Mehr Ersthelfer gesucht
Die Bereitschaft, Leben zu retten, ist groß. Doch um wirklich jeden Notfall in der Region abdecken zu können, braucht es mehr freiwillige Helfer. Besonders junge Menschen (ab 18 Jahren), aber auch alle, die eine medizinische Grundausbildung haben oder sich zutrauen, Erste Hilfe zu leisten, können sich registrieren.
Für viele ist die Motivation klar: „Es könnte meine Großeltern treffen. Oder meine Eltern. Oder mich selbst“, sagt ein Teilnehmer. Diese App macht aus normalen Bürgern echte Lebensretter – und sorgt dafür, dass im entscheidenden Moment Hilfe da ist.
Die Zukunft der Ersten Hilfe
Mit modernen Technologien wie der „Region der Lebensretter“-App kann das Rettungssystem revolutioniert werden. Die Kombination aus engagierten Ersthelfern, schneller Alarmierung und dem gezielten Einsatz von Defibrillatoren rettet nachweislich Leben.
Doch das System funktioniert nur, wenn genug Menschen mitmachen. Wer sich als Ersthelfer registriert, übernimmt Verantwortung – für seine Nachbarn, für seine Stadt, für das Leben.
Denn im Notfall zählt jede Sekunde. Und manchmal reicht ein einziger Klick auf dem Smartphone, um ein Menschenleben zu retten.
1. Eingehender Notruf über die Notrufnummer
Die Person, die zuerst am Ort des Geschehens ist, ruft unter der 112 bei der Notrufzentrale an.

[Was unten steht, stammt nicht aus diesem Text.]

Lemma bind_eq {S A B : Type} (c : M S A) (f : A -> M S B) (s : S) :
  (c ≫= f) s
  = match c s with
    | Returned (a, s') => f a s'
    | Aborted => Aborted
    | Raised => Raised
    end.
Proof. reflexivity. Qed.

Lemma switch_Move_cases (n : Z) :
  switch_Move n
  = if n =? 1 then Rock else if n =? 2 then Paper else Scissors.
Proof.
  destruct n as [|q|q]; try reflexivity.
  destruct q as [[q|q|]|[q|q|]|]; reflexivity.
Qed.

Lemma Move_cases (m : Move) : m = Rock \/ m = Paper \/ m = Scissors.
Proof. destruct m; auto. Qed.

Lemma randomMove_returns e :
  exists e', randomMove e = Returned (switch_Move (next_draw e), e')
             /\ clock e' = clock e /\ host e' = host e.
Proof.
  unfold randomMove, next_draw, RandomMoveGenerator_call.
  destruct (uniform_int_distribution _ _) as [n rng']; simpl.
  eexists; repeat split.
Qed.

Lemma Random_nextMove_eq (n : string) (history : list Round) (my_pos : Z) e :
  nextMove (Random n) history my_pos e = randomMove e.
Proof. reflexivity. Qed.

Lemma TitForTat_nextMove_empty (n : string) (my_pos : Z) e :
  my_pos = 0 \/ my_pos = 1 ->
  nextMove (TitForTat n) [] my_pos e = randomMove e.
Proof.
  intros [-> | ->]; unfold nextMove; simpl; unfold TitForTat_nextMove;
    rewrite bind_eq; simpl; destruct (randomMove e) as [[m e']| |]; reflexivity.
Qed.

Lemma TitForTat_nextMove_last (n : string) (history : list Round) (r : Round)
  (my_pos : Z) e :
  my_pos = 0 \/ my_pos = 1 -> last history = Some r ->
  nextMove (TitForTat n) history my_pos e
  = Returned (if my_pos =? 0 then p2 r else p1 r, e).
Proof.
  intros Hpos Hlast. unfold nextMove; simpl; unfold TitForTat_nextMove.
  rewrite bind_eq, Hlast. destruct Hpos as [-> | ->]; reflexivity.
Qed.

Lemma TitForTat_nextMove_invalid (n : string) (history : list Round)
  (my_pos : Z) e :
  my_pos <> 0 -> my_pos <> 1 ->
  nextMove (TitForTat n) history my_pos e = Aborted.
Proof.
  intros H0 H1. unfold nextMove; simpl; unfold TitForTat_nextMove.
  rewrite bind_eq. unfold assert_.
  destruct (Z.eqb_spec my_pos 0) as [E|_]; [contradiction|].
  destruct (Z.eqb_spec my_pos 1) as [E|_]; [contradiction|].
  reflexivity.
Qed.

(** C10: the switch of the generator sends [1] to [Rock], [2] to [Paper]
    and every other number to [Scissors]; whatever number the distribution
    draws, [randomMove] returns the move of that number, so [Random]'s
    [nextMove] and [TitForTat]'s [nextMove] on an empty history return one
    of the three moves. *)
Theorem randomMove_total :
  (forall n : Z,
     switch_Move n
     = if n =? 1 then Rock else if n =? 2 then Paper else Scissors) /\
  (forall n : Z, n <> 1 -> n <> 2 -> switch_Move n = Scissors) /\
  (forall g : RandomMoveGenerator,
     fst (RandomMoveGenerator_call g)
     = switch_Move (fst (uniform_int_distribution (dist_ g) (rng_ g)))) /\
  forall e, exists m e',
    randomMove e = Returned (m, e') /\
    m = switch_Move (next_draw e) /\
    (m = Rock \/ m = Paper \/ m = Scissors) /\
    (forall (n : string) (history : list Round) (my_pos : Z),
       nextMove (Random n) history my_pos e = Returned (m, e')) /\
    (forall n : string,
       nextMove (TitForTat n) [] 0 e = Returned (m, e') /\
       nextMove (TitForTat n) [] 1 e = Returned (m, e')).
Proof.
  split; [exact switch_Move_cases|]. split.
  { intros n H1 H2. rewrite switch_Move_cases.
    destruct (Z.eqb_spec n 1); [contradiction|].
    destruct (Z.eqb_spec n 2); [contradiction|]. reflexivity. }
  split.
  { intros g. unfold RandomMoveGenerator_call.
    destruct (uniform_int_distribution _ _); reflexivity. }
  intros e. destruct (randomMove_returns e) as (e' & Hr & _).
  exists (switch_Move (next_draw e)), e'.
  split; [exact Hr|]. split; [reflexivity|]. split; [apply Move_cases|]. split.
  - intros n history my_pos. rewrite Random_nextMove_eq. exact Hr.
  - intros n. rewrite !TitForTat_nextMove_empty by auto. auto.
Qed.
Lemma sum_upto_scal (f : nat -> R) (c : R) (n : nat) :
  sum_upto (fun k => f k * c) n = sum_upto f n * c.
Proof. induction n as [|n IH]; simpl; [lra|rewrite IH; lra]. Qed.

Lemma sum_upto_exp_pos (f : nat -> R) (n : nat) :
  (0 < n)%nat -> 0 < sum_upto (fun k => exp (f k)) n.
Proof.
  induction n as [|n IH]; intros Hn; [lia|]. simpl.
  pose proof (exp_pos (f n)) as Hp.
  destruct n as [|n]; [simpl; lra|].
  assert (0 < sum_upto (fun k => exp (f k)) (S n)) by (apply IH; lia). lra.
Qed.

(** Accumulating into a variable in a [for] loop computes the sum. *)
Lemma fold_left_accumulate (g : nat -> R) (n : nat) (a : R) :
  fold_left (fun acc k => acc + g k) (range n) a = a + sum_upto g n.
Proof.
  unfold range. induction n as [|n IH]; [simpl; lra|].
  rewrite seq_S, fold_left_app, IH. simpl. lra.
Qed.

(** ** Shift invariance of the per-row loss *)

Lemma sum_exp_shift (s : nat -> R) (c : R) (n : nat) :
  sum_upto (fun j => exp (s j - c)) n = sum_upto (fun j => exp (s j)) n * exp (- c).
Proof.
  rewrite <- sum_upto_scal. apply sum_upto_ext. intros k _.
  unfold Rminus. apply exp_plus.
Qed.

Lemma row_loss_shift (s : nat -> nat -> R) (c : nat -> R) (C : nat)
    (y : labels) (i : nat) :
  (0 < C)%nat ->
  row_loss (fun i j => s i j - c i) C y i = row_loss s C y i.
Proof.
  intros HC. unfold row_loss.
  rewrite (sum_exp_shift (s i) (c i) C).
  rewrite ln_mult by (try apply exp_pos; apply sum_upto_exp_pos; exact HC).
  rewrite ln_exp. lra.
Qed.
(** * ITS_LIVE datacube assembly: a shallow embedding of [itscube.py]

    The development follows the class [ITSCube] of [src/src/itscube.py]:
    duplicate resolution over granule file names, the per-granule
    pre-processing and routing of its result, the per-layer attribute lookup,
    the combination of a batch of layers and the drivers that write batches
    to the Zarr store. *)

From Stdlib Require Import ZArith Lia String Ascii List Permutation.
From stdpp Require Import base option list gmap strings pretty.

Local Open Scope string_scope.
Local Open Scope list_scope.
Local Open Scope Z_scope.

(** ** Exceptions and fallible computations *)

(** The Python exceptions the modelled code can raise. *)
Inductive exn : Type :=
| IndexError
| ValueError
| RuntimeError
| OverflowError
| AttributeError
| KeyError
| TypeError
| ZeroDivisionError.

#[global] Instance exn_eq_dec : EqDecision exn.
Proof. solve_decision. Defined.

(** A call either returns a value or raises. *)
Inductive result (A : Type) : Type :=
| Ok (a : A)
| Raise (e : exn).
Arguments Ok {A} a.
Arguments Raise {A} e.

#[global] Instance result_ret : MRet result := fun A a => Ok a.
#[global] Instance result_bind : MBind result := fun A B f m =>
  match m with
  | Ok a => f a
  | Raise e => Raise e
  end.

Definition is_Ok {A} (r : result A) : Prop := ∃ a, r = Ok a.

(** ** Naive datetimes

    A naive [datetime] is its position on the proleptic Gregorian time
    line, in microseconds, with day ordinal 1 = 0001-01-01 as in
    [datetime.toordinal]; a [timedelta] is a signed number of
    microseconds.  Python's [==], [>=], [-] and [+] on these objects are
    the ones of these numbers; [+] checks the range of its result. *)

Definition datetime := Z.
Definition timedelta := Z.

Definition US_PER_MS : Z := 1000.
Definition US_PER_DAY : Z := 86400000000.
Definition MAXORDINAL : Z := 3652059.      (* date(9999, 12, 31).toordinal() *)

(** [timedelta.days]: the normalised day field is the floor. *)
Definition td_days (td : timedelta) : Z := td / US_PER_DAY.

(** [datetime - datetime]. *)
Definition dt_sub (a b : datetime) : timedelta := a - b.

(** [datetime + timedelta]: raises OverflowError unless
    [0 < delta.days <= _MAXORDINAL]. *)
Definition dt_add (a : datetime) (td : timedelta) : result datetime :=
  let r := a + td in
  if (0 <? r / US_PER_DAY) && (r / US_PER_DAY <=? MAXORDINAL)
  then Ok r else Raise OverflowError.

(** [timedelta(days=n/2, milliseconds=ms)] for integers [n] and [ms].  The
    quotient [n/2] is a float that is a multiple of one half, which the
    constructor splits exactly into whole days and 43200 seconds. *)
Definition timedelta_half_days_ms (n ms : Z) : timedelta :=
  n * (US_PER_DAY / 2) + ms * US_PER_MS.

(** [timedelta(milliseconds=ms)]. *)
Definition timedelta_ms (ms : Z) : timedelta := ms * US_PER_MS.

(** *** Calendar dates (datetime.py: [_is_leap], [_days_in_month],
    [_days_before_year], [_days_before_month], [_ymd2ord]) *)

Definition is_leap (year : Z) : bool :=
  (year mod 4 =? 0) && (negb (year mod 100 =? 0) || (year mod 400 =? 0)).

Definition days_in_month (year month : Z) : Z :=
  if month =? 2 then (if is_leap year then 29 else 28)
  else if (month =? 4) || (month =? 6) || (month =? 9) || (month =? 11) then 30
  else 31.

Definition days_before_year (year : Z) : Z :=
  let y := year - 1 in y * 365 + y / 4 - y / 100 + y / 400.

Definition days_before_month (year month : Z) : Z :=
  (match month with
   | 1 => 0 | 2 => 31 | 3 => 59 | 4 => 90 | 5 => 120 | 6 => 151
   | 7 => 181 | 8 => 212 | 9 => 243 | 10 => 273 | 11 => 304 | _ => 334
   end) + (if (2 <? month) && is_leap year then 1 else 0).

Definition ymd2ord (year month day : Z) : Z :=
  days_before_year year + days_before_month year month + day.

(** [datetime(year, month, day)]: midnight of a valid calendar date. *)
Definition datetime_ymd (year month day : Z) : result datetime :=
  if (1 <=? year) && (year <=? 9999) && (1 <=? month) && (month <=? 12)
     && (1 <=? day) && (day <=? days_in_month year month)
  then Ok (ymd2ord year month day * US_PER_DAY)
  else Raise ValueError.

(** *** [datetime.strptime(s, "%Y%m%d")]

    [_strptime] compiles the format to the regular expression
    [(\d\d\d\d)(1[0-2]|0[1-9]|[1-9])(3[01]|[12]\d|0[1-9]|[1-9]| [1-9])],
    matches it at the start of the string with the alternatives tried in
    order, and rejects the string when text remains after the match.
    Strings are byte strings here, so only the ASCII digits are digits. *)

Definition digit_val (c : ascii) : option Z :=
  let n := Z.of_N (N_of_ascii c) in
  if (48 <=? n) && (n <=? 57) then Some (n - 48) else None.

2. Alarmierung von Einsatzkräften
Rettungswagen und Notarzt werden alarmiert. Parallel dazu: Lokalisierung und Alarmierung der nächstgelegenen registrierten Ersthelfer über ihr Smartphone.

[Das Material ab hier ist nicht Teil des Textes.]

(** The states the root walk goes through, as a step relation: the loop
    starts at [(f0, offset0)] and, while the offset is below [size], moves
    on by the declared size of the chunk [readChunk] returns. *)
Inductive visits (fuelPackage : nat) (sr : SectionReader) (size : Z)
    (f0 : TableFile) (offset0 : Z) : TableFile -> Z -> Prop :=
| visits_start : visits fuelPackage sr size f0 offset0 f0 offset0
| visits_step f offset f' chunkHeader :
    visits fuelPackage sr size f0 offset0 f offset ->
    offset < size ->
    readChunk fuelPackage f (SectionReader_ReadAt sr) offset
      = Some (Ok (f', chunkHeader)) ->
    visits fuelPackage sr size f0 offset0 f' (offset + Chunk_Size chunkHeader).

(** The package's type list with one more variant at its end, as
    [append] leaves it. *)
Definition appendType (p : TablePackage) (t : TableType) : TablePackage :=
  mkTablePackage (TP_Header p) (TypeStrings p) (KeyStrings p)
                 (TableTypes p ++ [t]).

End Table.

(** ** Concrete data for the examples

    An instance of the parameters: the type tags are those of the Android
    resource-table format (ResourceTypes.h); the pool is a list of
    strings whose lookup panics out of range, and whose wire format is
    not decoded (no example below reads a pool from bytes). *)
#[global] Instance exampleCommon : Common := {|
  ResStringPool := list string;
  readStringPool := fun _ => Err (ErrOther "string pool");
  pool_GetString := fun pool ref =>
    match pool with
    | None => None
    | Some strings => strings !! Z.to_nat ref
    end;
  RES_STRING_POOL_TYPE := 0x0001;
  RES_TABLE_PACKAGE_TYPE := 0x0200;
  RES_TABLE_TYPE_TYPE := 0x0201;
  RES_TABLE_TYPE_SPEC_TYPE := 0x0202;
  TYPE_NULL := 0x00;
  TYPE_STRING := 0x03;
  TYPE_INT_DEC := 0x10;
  TYPE_INT_HEX := 0x11;
  TYPE_INT_BOOLEAN := 0x12
|}.

Definition bytes_of (l : list Z) : list byte :=
  map (fun z => default Byte.x00 (Byte.of_N (Z.to_N z))) l.

(** A type chunk: type id 1, the all-unspecified configuration, two
    entry slots, the second one the sentinel; entry 0 is a string value
    with payload 0. *)
Definition exampleTypeChunk : list byte := bytes_of (
  (* ResChunkHeader: type 0x0201, header size 52, size 76 *)
  [0x01; 0x02; 52; 0; 76; 0; 0; 0] ++
  (* Id, Res0, Res1, EntryCount = 2, EntriesStart = 60 *)
  [1; 0; 0; 0; 2; 0; 0; 0; 60; 0; 0; 0] ++
  (* Config: Size = 32, everything else zero *)
  [32; 0; 0; 0] ++ replicate 28 0 ++
  (* entry index table: 0, 0xFFFFFFFF *)
  [0; 0; 0; 0; 0xFF; 0xFF; 0xFF; 0xFF] ++
  (* ResTableEntry: Size = 8, Flags = 0, Key = 0 *)
  [8; 0; 0; 0; 0; 0; 0; 0] ++
  (* ResValue: Size = 8, Res0 = 0, DataType = 3, Data = 0 *)
  [8; 0; 0; 3; 0; 0; 0; 0]).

3. Einsatzbestätigung der Lebensretterinnen und Lebensretter
Einsatzbestätigung der alarmierten Ersthelfer über ihr Smartphone. Auswahl der vier nächststehenden verfügbaren Hilfskräfte, die per App zum Notfallort beziehungsweise zum nächstgelegenen Defibrillator navigiert werden.
4. Rollenzuteilung der Ersthelfer
Nr. 1 führt am Patienten die Herzdruckmassage durch.
Nr. 2 löst Nr. 1 bei der Herzdruckmassage ab.
Nr. 3 bringt den nächstgelegenen Defibrillator zum Patienten.